───── RECORDS FOR THE TASK

(* ===== verification/AgentSpec.v ===== *)
(** * What a runner does with a job, whatever happens to it

    Theorems about internal/runner/agent.go over all replies: of the control
    plane, of git and Docker, and of the heartbeat goroutine through the shared
    bookkeeping. *)
From S2P Require Import Prelude GoLib GoText Json JsonOut GoTime Http Prog Traces Models Config Workspace Jobspec Executor Agent.

(** ** Projections of a trace *)

Definition http_in (v : event AgentCall) : option (HttpRequest * HttpReply) :=
  match v with
  | existT _ (e, x) =>
      match e in AgentCall X return X → option (HttpRequest * HttpReply) with
      | Http req => λ r, Some (req, r)
      | _ => λ _, None
      end x
  end.

Definition host_in (v : event AgentCall) : option (event HostCall) :=
  match v with
  | existT _ (e, x) =>
      match e in AgentCall X return X → option (event HostCall) with
      | HostOp c => λ r, Some (ev c r)
      | _ => λ _, None
      end x
  end.

Definition abandoned_in (v : event AgentCall) : option bool :=
  match v with
  | existT _ (e, x) =>
      match e in AgentCall X return X → option bool with LoadAbandoned _ => Some | _ => λ _, None end x
  end.

Definition executor_in (v : event AgentCall) : option (result string ExecResult) :=
  match v with
  | existT _ (e, x) =>
      match e in AgentCall X return X → option (result string ExecResult) with
      | RunExecutor _ => Some
      | _ => λ _, None
      end x
  end.

(** What is done with the build: its definition is read, its container is run,
    and it is looked up whether the job was taken away. *)
Inductive mark : Type := MRead | MRan | MAsked (abandoned : bool).

Definition mark_in (v : event AgentCall) : option mark :=
  match v with
  | existT _ (e, x) =>
      match e in AgentCall X return X → option mark with
      | HostOp (ReadFile _) => λ _, Some MRead
      | RunExecutor _ => λ _, Some MRan
      | LoadAbandoned _ => λ b, Some (MAsked b)
      | _ => λ _, None
      end x
  end.

Definition reads (v : event HostCall) : bool :=
  match v with existT _ (e, _) => match e with ReadFile _ => true | _ => false end end.

Definition closes (v : event AgentCall) : bool :=
  match v with existT _ (e, _) => match e with StreamClose => true | _ => false end end.

(** A goroutine is cancelled, or marked so. *)
Definition touches (v : event AgentCall) : option nat :=
  match v with
  | existT _ (e, _) => match e with StoreAbandoned p | CancelJob p => Some p | _ => None end
  end.

Abbreviation hosted := (map (lift_event (λ X c, HostOp c))).

Lemma hosted_nothing {B} (f : event AgentCall → option B) tr :
  (∀ X (c : HostCall X) x, f (ev (HostOp c) x) = None) → omap f (hosted tr) = [].
Proof. intros Hf. induction tr as [|[X [c x]] tr IH]; [done|]. cbn. rewrite Hf. exact IH. Qed.

Lemma hosted_host tr : omap host_in (hosted tr) = tr.
Proof. induction tr as [|[X [c x]] tr IH]; [done|]. exact (f_equal (cons _) IH). Qed.

Lemma hosted_closes tr : existsb closes (hosted tr) = false.
Proof. induction tr as [|[X [c x]] tr IH]; [done|]. simpl. by rewrite IH. Qed.

Definition accepted (r : HttpReply) : bool :=
  match r with Ok (code, _) => (code <? 300)%Z | Err _ => false end.

Section spec.
Context `{RangeOrder} (cfg : Settings) (yaml_Unmarshal : string → result string Spec).
Context (Quote : string → string) (id token : string).

Definition start_request (d : jobDelivery) : HttpRequest :=
  request cfg id token POST ("/api/v1/jobs/" +:+ jd_ID d +:+ "/start") None false.

Definition result_request (jobID body : string) : HttpRequest :=
  request cfg id token POST (result_path jobID) (Some body) true.

Definition workspace_of (d : jobDelivery) : string :=
  PathJoin [cfg_WorkspaceRoot cfg; "forgerun-" +:+ jd_ID d].

(** The report that the run of a job calls for. *)
Definition due (body : string) (ran : list (result string ExecResult)) : Prop :=
  match ran with
  | [] => ∃ msg, body = result_body JobFailed (-1) msg
  | [Err e] => body = result_body JobFailed (-1) e
  | [Ok res] =>
      body = result_body (if decide (ExitCode res = 0%Z ∧ TimedOut res = false) then JobSuccess else JobFailed)
        (ExitCode res) (if TimedOut res then "job exceeded timeout" else "")
  | _ => False
  end.

(** It is looked up once whether the job was taken away: after the container, or
    after a checkout that failed; not when it was the build definition that
    could not be read. *)
Definition consulted (tr : list (event AgentCall)) : Prop :=
  match omap mark_in tr with
  | [MRead; MRan; MAsked _] | [MAsked _] | [MRead] => True
  | _ => False
  end.

(** The host is as it was: no directory was made, or the last thing done to the
    host was to remove it. *)
Definition cleaned (dir : string) (tr : list (event HostCall)) : Prop :=
  (∃ err, tr = [ev (MkdirAll dir) (Some err)]) ∨ (∃ x, last tr = Some (ev (RemoveAll dir) x)).

Definition obligations (d : jobDelivery) (how : ending) (tr : list (event AgentCall)) : Prop :=
  how = Returned ∧
  match omap http_in tr with
  | (req, reply) :: rest =>
      req = start_request d ∧
      if accepted reply then
        cleaned (workspace_of d) (omap host_in tr) ∧ existsb closes tr = true ∧ consulted tr ∧
        if existsb (λ b, b) (omap abandoned_in tr) then rest = []
        else ∃ body r, rest = [(result_request (jd_ID d) body, r)] ∧ due body (omap executor_in tr)
      else rest = [] ∧ omap host_in tr = [] ∧ omap executor_in tr = []
  | [] => False
  end.

Lemma reportResult_post jobID status code msg :
  post (reportResult cfg id token jobID status code msg) []
    (λ _ tr, ∃ r, tr = [ev (Http (result_request jobID (result_body status code msg))) r]).
Proof. unfold reportResult, do. go_post; by eexists. Qed.

Lemma fail_post jobID reason e :
  post (fail cfg id token jobID reason e) []
    (λ _ tr, ∃ s msg r, tr = [ev (StreamWrite s) tt; ev StreamClose tt;
                              ev (Http (result_request jobID (result_body JobFailed (-1) msg))) r]).
Proof.
  unfold fail. apply post_bind, post_call. intros []. apply post_bind, post_call. intros [].
  apply post_from_start. eapply post_mono; [apply reportResult_post|].
  intros [] tr (r & ->). by eexists _, _, r.
Qed.

Lemma abandon_post :
  post abandon [] (λ _ tr, ∃ s, tr = [ev (StreamWrite s) tt; ev StreamClose tt]).
Proof. unfold abandon. go_post. repeat match goal with x : unit |- _ => destruct x end. by eexists. Qed.

(** Preparing a workspace reads no file. *)
Lemma prepare_reads c : post (prepareWorkspace c) [] (λ _ tr, existsb reads tr = false).
Proof.
  unfold prepareWorkspace, discard_workspace, checkout_commit, git_run. cbn [run_steps].
  unfold discard_workspace, git_run. go_post; done.
Qed.

Lemma hosted_marks tr : existsb reads tr = false → omap mark_in (hosted tr) = [].
Proof.
  induction tr as [|[X [c x]] tr IH]; [done|]. simpl. intros [Hc Htr]%orb_false_iff.
  destruct c; try done; by apply IH.
Qed.

Lemma prepare_post c :
  post (lift (λ X c, HostOp c) (prepareWorkspace c)) []
    (λ r tr, ∃ tr', tr = hosted tr' ∧ prepared c r tr' ∧ existsb reads tr' = false).
Proof.
  apply (post_lift _ _ [] []). eapply post_mono; [apply post_and; [apply prepareWorkspace_prepared|apply prepare_reads]|].
  intros r tr [Hp Hr]. by exists tr.
Qed.

(** The report of a container is the one that is due. *)
Lemma verdict_due res status code msg :
  verdict res = (status, code, msg) → due (result_body status code msg) [Ok res].
Proof.
  unfold verdict, due. destruct res as [c [|]]; cbn; [|destruct (Z.eqb_spec c 0)]; cbn; intros [= <- <- <-];
    case_decide; naive_solver.
Qed.

Lemma Primary_total data spec : Parse yaml_Unmarshal data = Ok spec → Primary spec ≠ None.
Proof. intros Hok. destruct (Primary_correct _ _ _ Hok) as (j & -> & _). done. Qed.

(** What [build] owes: the stream closed and, unless the job was abandoned, the
    report that is due. *)
Definition built (jobID : string) (tr : list (event AgentCall)) : Prop :=
  existsb closes tr = true ∧ (∃ b, omap mark_in tr = [MRead; MRan; MAsked b] ∨ omap mark_in tr = [MRead]) ∧
  if existsb (λ b, b) (omap abandoned_in tr) then omap http_in tr = []
  else ∃ body r, omap http_in tr = [(result_request jobID body, r)] ∧ due body (omap executor_in tr).

Lemma build_built current d dir :
  8 ≤ String.length (jd_CommitSHA d) →
  post (build cfg yaml_Unmarshal Quote id token current d dir) []
    (λ how tr, how = Returned ∧ built (jd_ID d) tr).
Proof.
  intros Hsha. unfold build. rewrite (proj2 (Nat.ltb_ge _ _)) by done.
  apply post_bind, post_call. intros []. apply post_bind. unfold ParseFile.
  apply post_bind, post_call. intros file. apply post_ret. simpl app.
  destruct file as [data|e]; [destruct (Parse yaml_Unmarshal data) as [spec|e] eqn:Hparse|].
  2-3: eapply post_bind_start; [apply fail_post|]; intros [] tr (s & msg & r & ->);
       apply post_ret; split; [done|]; split; [done|]; split; [by exists false; right|]; simpl; by eauto.
  destruct (Primary spec) as [step|] eqn:Hstep; [|by apply Primary_total in Hparse].
  apply post_bind, post_call. intros []. apply post_bind, post_call. intros res.
  unfold conclude. apply post_bind, post_call. intros []. apply post_bind, post_call. intros [].
  - eapply post_bind_start; [apply abandon_post|]. intros [] tr (s & ->).
    apply post_ret. split; [done|]. split; [done|]. split; [by exists true; left|done].
  - apply post_bind, post_call. intros []. destruct res as [res|e].
    + destruct (verdict res) as [[status code] msg] eqn:Hv.
      eapply post_bind_start; [apply reportResult_post|]. intros [] tr (r & ->).
      apply post_ret. split; [done|]. split; [done|]. split; [by exists false; left|].
      simpl. eexists _, _. split; [done|]. by apply verdict_due.
    + eapply post_bind_start; [apply reportResult_post|]. intros [] tr (r & ->).
      apply post_ret. split; [done|]. split; [done|]. split; [by exists false; left|]. by eexists _, _.
Qed.

Lemma unwind_post current dir :
  post (unwind current dir) []
    (λ _ tr, tr = [ev (ClearActive current) tt; ev (CancelJob current) tt] ∧ dir = None ∨
             ∃ d x, dir = Some d ∧ tr = [ev (HostOp (RemoveAll d)) x; ev (ClearActive current) tt;
                                        ev (CancelJob current) tt]).
Proof.
  unfold unwind. destruct dir as [d|]; go_post;
    repeat match goal with x : unit |- _ => destruct x end; [right|by left]. by eexists _, _.
Qed.

(** Project a trace that is put together from pieces. *)
Ltac tally :=
  rewrite ?omap_app, ?existsb_app, ?hosted_host, ?hosted_closes, ?(hosted_nothing http_in),
    ?(hosted_nothing abandoned_in), ?(hosted_nothing executor_in) by done;
  simpl; rewrite ?app_nil_r.

Ltac tally_marks Hread :=
  unfold consulted; simpl;
  repeat change (list_omap _ _ mark_in ?l) with (omap mark_in l);
  rewrite ?omap_app, Hread; simpl; rewrite ?app_nil_r.

Lemma last_app_some {A} (l l' : list A) x : last l' = Some x → last (l ++ l') = Some x.
Proof. intros Hl. by rewrite last_app, Hl. Qed.

Lemma execute_obligations d :
  8 ≤ String.length (jd_CommitSHA d) →
  post (execute cfg yaml_Unmarshal Quote id token d) [] (obligations d).
Proof.
  intros Hsha. unfold execute. apply post_bind, post_call. intros p.
  apply post_bind, post_call. intros []. unfold do. apply post_bind, post_bind, post_call.
  intros reply. apply post_ret. simpl app. fold (start_request d).
  destruct (accepted reply) eqn:Hacc; unfold accepted in Hacc.
  2: { destruct reply as [[code body]|e]; [rewrite (proj2 (Z.leb_le 300 code)) by lia|].
       all: eapply post_bind_start; [apply unwind_post|].
       all: intros [] tr [[-> _]|(? & ? & ? & _)]; [|done]; apply post_ret; split; [done|]; simpl.
       - by rewrite Hacc.
       - done. }
  destruct reply as [[code body]|e]; [|done]. rewrite (proj2 (Z.leb_gt 300 code)) by lia.
  apply post_bind, post_call. intros []. eapply post_bind_start; [apply prepare_post|].
  intros r tr (tr1 & -> & [_ Hr] & Hread%hosted_marks). destruct r as [dir|e].
  - destruct Hr as (-> & _ & _). eapply post_bind_start; [by apply build_built|].
    intros how tr2 [-> (Hcl & (ask & Hmarks) & Hb)]. eapply post_bind_start; [apply unwind_post|].
    intros [] tr3 [[_ ?]|(d' & x & [= <-] & ->)]; [done|]. apply post_ret. split; [done|].
    tally. rewrite Hacc, Hcl.
    match goal with |- context [consulted ?t] =>
      assert (consulted t) as Hcons; [tally_marks Hread; by destruct Hmarks as [-> | ->]|] end.
    destruct (existsb (λ b, b) (omap abandoned_in tr2)).
    + rewrite Hb. split_and!; try done. right. eexists. by apply last_app_some.
    + destruct Hb as (b & r & -> & Hdue). split_and!; try done; [|simpl; by eauto].
      right. eexists. by apply last_app_some.
  - apply post_bind, post_call. intros [].
    + eapply post_bind_start; [apply abandon_post|]. intros [] tr2 (s & ->).
      eapply post_bind_start; [apply unwind_post|].
      intros [] tr3 [[-> _]|(? & ? & ? & _)]; [|done]. apply post_ret. split; [done|].
      tally. rewrite Hacc. split_and!; try done; by tally_marks Hread.
    + eapply post_bind_start; [apply fail_post|]. intros [] tr2 (s & msg & r & ->).
      eapply post_bind_start; [apply unwind_post|].
      intros [] tr3 [[-> _]|(? & ? & ? & _)]; [|done]. apply post_ret. split; [done|].
      tally. rewrite Hacc. split_and!; try done; [by tally_marks Hread|]. simpl. eexists _, _. split; [done|]. by eexists.
Qed.

(** A heartbeat stops a job only if the control plane said so in reply to that
    very heartbeat, which named that very job; it marks the job before it
    cancels it. *)
Lemma beat_once_post :
  post (beat_once cfg id token) [] (λ _ tr,
    omap touches tr = [] ∨
    ∃ p jobID req code body,
      tr = [ev CurrentJob (Some (p, jobID)); ev (Http req) (Ok (code, body));
            ev (StoreAbandoned p) tt; ev (CancelJob p) tt] ∧
      hq_Body req = Some (heartbeat_body jobID) ∧ (code < 300)%Z ∧
      DecodeReply (dec_struct cancel_fields) false body = (true, false)).
Proof.
  unfold beat_once, do. apply post_bind, post_call. intros job. apply post_bind, post_bind, post_call.
  intros reply. apply post_ret. simpl app. destruct reply as [[code body]|e]; [|by left].
  destruct (Z.leb_spec 300 code); [by left|].
  destruct (DecodeReply _ _ _) as [cancel []] eqn:Hdec; [by left|].
  destruct job as [[p jobID]|]; [|by left]. destruct cancel; [|by left].
  apply post_bind, post_call. intros []. apply post_call. intros []. right.
  by eexists p, jobID, _, code, body.
Qed.

(** C16. Every job a runner accepts comes to an end, whatever happens to it.  If
    the control plane does not confirm the start, nothing else is asked of
    anyone.  If it does, the job's directory is gone when the run is over and the
    log is closed.  After the container, or after a checkout that failed, the run
    looks up once whether the job was taken away; if it was, nothing is reported.
    Otherwise there is exactly one report: SUCCESS exactly if the container
    exited with 0 within its time, FAILED with the container's code, with the
    executor's error, or with the reason the build could not begin. *)
Theorem execute_correct (d : jobDelivery) (Hsha : 8 ≤ String.length (jd_CommitSHA d)) :
  post (execute cfg yaml_Unmarshal Quote id token d) [] (obligations d).
Proof. by apply execute_obligations. Qed.
End spec.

──────────

*WHAT IS EXPECTED*: Only one thing is wanted in reply: the number of lines in the entries that hold the string "Hacc".

*EXERCISE SOLUTION*: 5